Exercise objective ▸ From the listing below, output only the lines starting at the line that has "set (buf' := copy_to" and ending at the line that has "apply (advance_inv", exactly as they appear, ends included.

Provided records ▸
# # # # #

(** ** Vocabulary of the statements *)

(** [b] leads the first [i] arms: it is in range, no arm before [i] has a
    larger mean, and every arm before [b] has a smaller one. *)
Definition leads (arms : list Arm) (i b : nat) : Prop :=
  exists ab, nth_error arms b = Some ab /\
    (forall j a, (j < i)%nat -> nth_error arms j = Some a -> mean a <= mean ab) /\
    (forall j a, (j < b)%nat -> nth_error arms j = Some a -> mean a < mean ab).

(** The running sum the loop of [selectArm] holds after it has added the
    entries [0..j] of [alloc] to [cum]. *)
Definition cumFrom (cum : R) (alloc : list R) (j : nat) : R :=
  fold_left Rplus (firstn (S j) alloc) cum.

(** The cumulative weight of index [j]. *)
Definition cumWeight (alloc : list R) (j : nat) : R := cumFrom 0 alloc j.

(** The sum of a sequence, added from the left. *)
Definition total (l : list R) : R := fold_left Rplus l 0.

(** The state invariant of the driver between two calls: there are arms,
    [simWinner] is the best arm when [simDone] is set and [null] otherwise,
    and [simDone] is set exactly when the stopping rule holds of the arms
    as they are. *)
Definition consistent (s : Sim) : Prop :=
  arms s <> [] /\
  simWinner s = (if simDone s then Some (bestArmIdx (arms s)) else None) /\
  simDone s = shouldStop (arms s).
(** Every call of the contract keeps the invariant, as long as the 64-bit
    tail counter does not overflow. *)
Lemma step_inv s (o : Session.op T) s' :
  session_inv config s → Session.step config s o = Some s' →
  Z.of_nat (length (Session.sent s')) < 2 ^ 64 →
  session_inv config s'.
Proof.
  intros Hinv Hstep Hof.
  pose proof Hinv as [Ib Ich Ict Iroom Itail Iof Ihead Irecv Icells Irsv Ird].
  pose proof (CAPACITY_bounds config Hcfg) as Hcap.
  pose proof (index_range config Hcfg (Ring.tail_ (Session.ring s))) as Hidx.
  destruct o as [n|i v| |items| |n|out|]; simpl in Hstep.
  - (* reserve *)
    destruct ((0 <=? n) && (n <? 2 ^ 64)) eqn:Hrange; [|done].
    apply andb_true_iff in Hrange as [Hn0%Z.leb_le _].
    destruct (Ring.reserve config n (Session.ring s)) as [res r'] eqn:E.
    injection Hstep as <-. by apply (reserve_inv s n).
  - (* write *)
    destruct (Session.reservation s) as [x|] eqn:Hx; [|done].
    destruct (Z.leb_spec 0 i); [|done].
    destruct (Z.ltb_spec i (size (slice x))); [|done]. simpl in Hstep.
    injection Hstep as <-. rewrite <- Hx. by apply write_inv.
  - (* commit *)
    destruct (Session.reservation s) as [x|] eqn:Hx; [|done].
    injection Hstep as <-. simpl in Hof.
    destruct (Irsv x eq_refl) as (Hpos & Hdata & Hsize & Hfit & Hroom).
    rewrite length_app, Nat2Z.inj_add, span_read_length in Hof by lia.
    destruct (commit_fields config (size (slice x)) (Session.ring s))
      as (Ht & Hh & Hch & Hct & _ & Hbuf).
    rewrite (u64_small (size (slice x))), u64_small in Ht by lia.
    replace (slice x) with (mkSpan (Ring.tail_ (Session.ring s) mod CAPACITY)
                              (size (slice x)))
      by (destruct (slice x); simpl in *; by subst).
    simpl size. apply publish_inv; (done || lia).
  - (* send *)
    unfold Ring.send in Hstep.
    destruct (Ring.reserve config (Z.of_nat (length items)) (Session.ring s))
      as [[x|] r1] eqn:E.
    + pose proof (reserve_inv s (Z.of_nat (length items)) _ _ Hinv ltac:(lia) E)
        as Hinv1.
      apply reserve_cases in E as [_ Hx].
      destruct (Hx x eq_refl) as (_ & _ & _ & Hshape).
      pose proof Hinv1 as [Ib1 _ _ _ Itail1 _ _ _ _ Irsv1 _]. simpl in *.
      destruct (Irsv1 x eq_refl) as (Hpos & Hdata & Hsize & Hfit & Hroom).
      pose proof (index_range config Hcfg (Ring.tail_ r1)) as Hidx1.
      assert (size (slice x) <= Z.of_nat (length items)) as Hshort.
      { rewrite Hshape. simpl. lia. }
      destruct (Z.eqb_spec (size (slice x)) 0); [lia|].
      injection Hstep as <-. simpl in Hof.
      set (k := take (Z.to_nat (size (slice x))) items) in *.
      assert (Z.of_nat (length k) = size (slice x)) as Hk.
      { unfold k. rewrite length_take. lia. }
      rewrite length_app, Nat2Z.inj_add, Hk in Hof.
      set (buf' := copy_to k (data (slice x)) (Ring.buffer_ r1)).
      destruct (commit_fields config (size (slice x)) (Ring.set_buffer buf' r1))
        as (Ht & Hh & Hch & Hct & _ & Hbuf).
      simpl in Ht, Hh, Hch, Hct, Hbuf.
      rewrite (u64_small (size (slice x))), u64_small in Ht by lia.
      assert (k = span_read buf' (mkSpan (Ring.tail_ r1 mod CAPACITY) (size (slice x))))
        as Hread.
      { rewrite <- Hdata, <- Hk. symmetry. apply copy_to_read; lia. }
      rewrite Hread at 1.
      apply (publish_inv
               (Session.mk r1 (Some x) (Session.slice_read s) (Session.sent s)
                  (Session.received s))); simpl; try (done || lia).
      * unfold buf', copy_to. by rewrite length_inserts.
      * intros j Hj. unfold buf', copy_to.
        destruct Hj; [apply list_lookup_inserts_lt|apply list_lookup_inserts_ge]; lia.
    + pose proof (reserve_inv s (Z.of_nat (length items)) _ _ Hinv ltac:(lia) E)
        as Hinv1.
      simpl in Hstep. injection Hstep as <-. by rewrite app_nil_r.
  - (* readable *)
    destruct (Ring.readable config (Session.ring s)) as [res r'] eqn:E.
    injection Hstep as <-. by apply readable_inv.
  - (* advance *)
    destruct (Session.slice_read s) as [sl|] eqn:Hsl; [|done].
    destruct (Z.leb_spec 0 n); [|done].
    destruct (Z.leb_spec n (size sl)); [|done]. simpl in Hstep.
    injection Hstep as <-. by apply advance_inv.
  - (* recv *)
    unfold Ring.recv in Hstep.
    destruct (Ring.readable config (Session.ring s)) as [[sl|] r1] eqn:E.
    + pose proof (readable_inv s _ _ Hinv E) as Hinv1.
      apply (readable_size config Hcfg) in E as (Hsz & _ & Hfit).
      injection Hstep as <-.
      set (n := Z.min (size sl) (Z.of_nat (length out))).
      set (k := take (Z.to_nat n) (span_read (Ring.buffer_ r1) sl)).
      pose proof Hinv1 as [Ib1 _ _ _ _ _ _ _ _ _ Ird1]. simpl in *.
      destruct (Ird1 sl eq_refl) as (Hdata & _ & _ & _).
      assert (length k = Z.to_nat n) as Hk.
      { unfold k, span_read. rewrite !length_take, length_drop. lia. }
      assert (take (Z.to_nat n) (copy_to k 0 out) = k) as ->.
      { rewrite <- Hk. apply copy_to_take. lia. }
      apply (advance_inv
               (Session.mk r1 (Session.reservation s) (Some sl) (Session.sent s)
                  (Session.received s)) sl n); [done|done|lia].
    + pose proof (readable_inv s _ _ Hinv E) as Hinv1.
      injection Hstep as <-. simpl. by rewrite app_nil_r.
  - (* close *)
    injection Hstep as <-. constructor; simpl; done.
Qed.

# # # # #

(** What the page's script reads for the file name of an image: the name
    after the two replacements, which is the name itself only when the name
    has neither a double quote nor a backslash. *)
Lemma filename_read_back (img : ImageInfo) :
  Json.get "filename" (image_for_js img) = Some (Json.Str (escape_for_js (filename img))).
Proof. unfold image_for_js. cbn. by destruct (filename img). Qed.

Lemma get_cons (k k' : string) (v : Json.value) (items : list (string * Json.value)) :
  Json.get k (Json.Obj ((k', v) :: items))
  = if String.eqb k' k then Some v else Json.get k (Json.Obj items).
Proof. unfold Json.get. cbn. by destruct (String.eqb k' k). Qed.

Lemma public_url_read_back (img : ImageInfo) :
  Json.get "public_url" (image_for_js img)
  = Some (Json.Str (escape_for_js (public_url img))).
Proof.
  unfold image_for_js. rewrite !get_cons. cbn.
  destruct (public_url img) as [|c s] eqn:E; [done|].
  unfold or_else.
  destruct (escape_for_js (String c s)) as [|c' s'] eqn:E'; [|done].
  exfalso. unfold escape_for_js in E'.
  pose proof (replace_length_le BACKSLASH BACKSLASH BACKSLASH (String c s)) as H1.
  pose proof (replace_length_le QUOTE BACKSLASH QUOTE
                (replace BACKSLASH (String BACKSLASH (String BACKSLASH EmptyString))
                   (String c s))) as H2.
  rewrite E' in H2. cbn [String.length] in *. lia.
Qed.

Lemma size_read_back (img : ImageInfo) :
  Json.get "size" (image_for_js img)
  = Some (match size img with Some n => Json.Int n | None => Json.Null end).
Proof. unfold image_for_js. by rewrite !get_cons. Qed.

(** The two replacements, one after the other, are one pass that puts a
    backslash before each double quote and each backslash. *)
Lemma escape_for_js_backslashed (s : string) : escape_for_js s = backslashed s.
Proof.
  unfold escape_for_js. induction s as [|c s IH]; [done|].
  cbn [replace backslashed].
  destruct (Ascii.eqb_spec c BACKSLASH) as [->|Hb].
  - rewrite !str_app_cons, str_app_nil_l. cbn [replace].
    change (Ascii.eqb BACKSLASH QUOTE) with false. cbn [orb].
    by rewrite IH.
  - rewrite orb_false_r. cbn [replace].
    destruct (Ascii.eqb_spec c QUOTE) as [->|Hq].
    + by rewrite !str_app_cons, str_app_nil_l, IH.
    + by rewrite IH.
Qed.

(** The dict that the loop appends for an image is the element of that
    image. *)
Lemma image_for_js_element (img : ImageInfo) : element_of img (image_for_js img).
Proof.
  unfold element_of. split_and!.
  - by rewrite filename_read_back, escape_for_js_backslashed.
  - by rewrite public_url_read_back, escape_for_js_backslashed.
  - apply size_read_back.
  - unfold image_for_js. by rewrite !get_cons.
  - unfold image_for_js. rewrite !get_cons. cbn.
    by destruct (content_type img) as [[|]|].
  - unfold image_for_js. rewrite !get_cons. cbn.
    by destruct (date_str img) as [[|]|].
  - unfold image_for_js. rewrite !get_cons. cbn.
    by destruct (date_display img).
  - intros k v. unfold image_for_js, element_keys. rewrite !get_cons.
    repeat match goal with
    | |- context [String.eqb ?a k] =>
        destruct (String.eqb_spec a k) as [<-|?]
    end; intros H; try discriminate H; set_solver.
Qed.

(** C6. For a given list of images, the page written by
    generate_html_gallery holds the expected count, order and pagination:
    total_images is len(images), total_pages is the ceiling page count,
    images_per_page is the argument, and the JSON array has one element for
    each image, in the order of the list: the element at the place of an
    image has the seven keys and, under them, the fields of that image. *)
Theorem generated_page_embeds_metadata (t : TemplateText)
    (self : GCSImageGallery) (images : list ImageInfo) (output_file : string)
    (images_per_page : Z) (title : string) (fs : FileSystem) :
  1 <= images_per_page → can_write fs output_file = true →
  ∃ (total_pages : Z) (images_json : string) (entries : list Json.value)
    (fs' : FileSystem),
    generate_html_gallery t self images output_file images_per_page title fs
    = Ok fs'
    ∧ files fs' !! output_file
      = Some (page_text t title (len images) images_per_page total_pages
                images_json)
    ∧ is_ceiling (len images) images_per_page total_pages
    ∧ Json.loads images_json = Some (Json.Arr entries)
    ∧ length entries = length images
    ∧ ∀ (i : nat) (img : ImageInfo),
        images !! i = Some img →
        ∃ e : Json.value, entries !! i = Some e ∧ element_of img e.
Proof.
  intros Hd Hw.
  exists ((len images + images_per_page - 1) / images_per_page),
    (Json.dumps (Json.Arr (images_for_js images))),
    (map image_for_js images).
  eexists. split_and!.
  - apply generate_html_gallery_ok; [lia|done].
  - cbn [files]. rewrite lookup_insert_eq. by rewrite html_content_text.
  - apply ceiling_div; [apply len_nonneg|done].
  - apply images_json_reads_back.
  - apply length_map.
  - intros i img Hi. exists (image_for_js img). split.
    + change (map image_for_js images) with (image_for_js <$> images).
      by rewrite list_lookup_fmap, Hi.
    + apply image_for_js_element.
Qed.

# # # # #

Reply ▸
      set (buf' := copy_to k (data (slice x)) (Ring.buffer_ r1)).
      destruct (commit_fields config (size (slice x)) (Ring.set_buffer buf' r1))
        as (Ht & Hh & Hch & Hct & _ & Hbuf).
      simpl in Ht, Hh, Hch, Hct, Hbuf.
      rewrite (u64_small (size (slice x))), u64_small in Ht by lia.
      assert (k = span_read buf' (mkSpan (Ring.tail_ r1 mod CAPACITY) (size (slice x))))
        as Hread.
      { rewrite <- Hdata, <- Hk. symmetry. apply copy_to_read; lia. }
      rewrite Hread at 1.
      apply (publish_inv
               (Session.mk r1 (Some x) (Session.slice_read s) (Session.sent s)
                  (Session.received s))); simpl; try (done || lia).
      * unfold buf', copy_to. by rewrite length_inserts.
      * intros j Hj. unfold buf', copy_to.
        destruct Hj; [apply list_lookup_inserts_lt|apply list_lookup_inserts_ge]; lia.
    + pose proof (reserve_inv s (Z.of_nat (length items)) _ _ Hinv ltac:(lia) E)
        as Hinv1.
      simpl in Hstep. injection Hstep as <-. by rewrite app_nil_r.
  - (* readable *)
    destruct (Ring.readable config (Session.ring s)) as [res r'] eqn:E.
    injection Hstep as <-. by apply readable_inv.
  - (* advance *)
    destruct (Session.slice_read s) as [sl|] eqn:Hsl; [|done].
    destruct (Z.leb_spec 0 n); [|done].
    destruct (Z.leb_spec n (size sl)); [|done]. simpl in Hstep.
    injection Hstep as <-. by apply advance_inv.
  - (* recv *)
    unfold Ring.recv in Hstep.
    destruct (Ring.readable config (Session.ring s)) as [[sl|] r1] eqn:E.
    + pose proof (readable_inv s _ _ Hinv E) as Hinv1.
      apply (readable_size config Hcfg) in E as (Hsz & _ & Hfit).
      injection Hstep as <-.
      set (n := Z.min (size sl) (Z.of_nat (length out))).
      set (k := take (Z.to_nat n) (span_read (Ring.buffer_ r1) sl)).
      pose proof Hinv1 as [Ib1 _ _ _ _ _ _ _ _ _ Ird1]. simpl in *.
      destruct (Ird1 sl eq_refl) as (Hdata & _ & _ & _).
      assert (length k = Z.to_nat n) as Hk.
      { unfold k, span_read. rewrite !length_take, length_drop. lia. }
      assert (take (Z.to_nat n) (copy_to k 0 out) = k) as ->.
      { rewrite <- Hk. apply copy_to_take. lia. }
      apply (advance_inv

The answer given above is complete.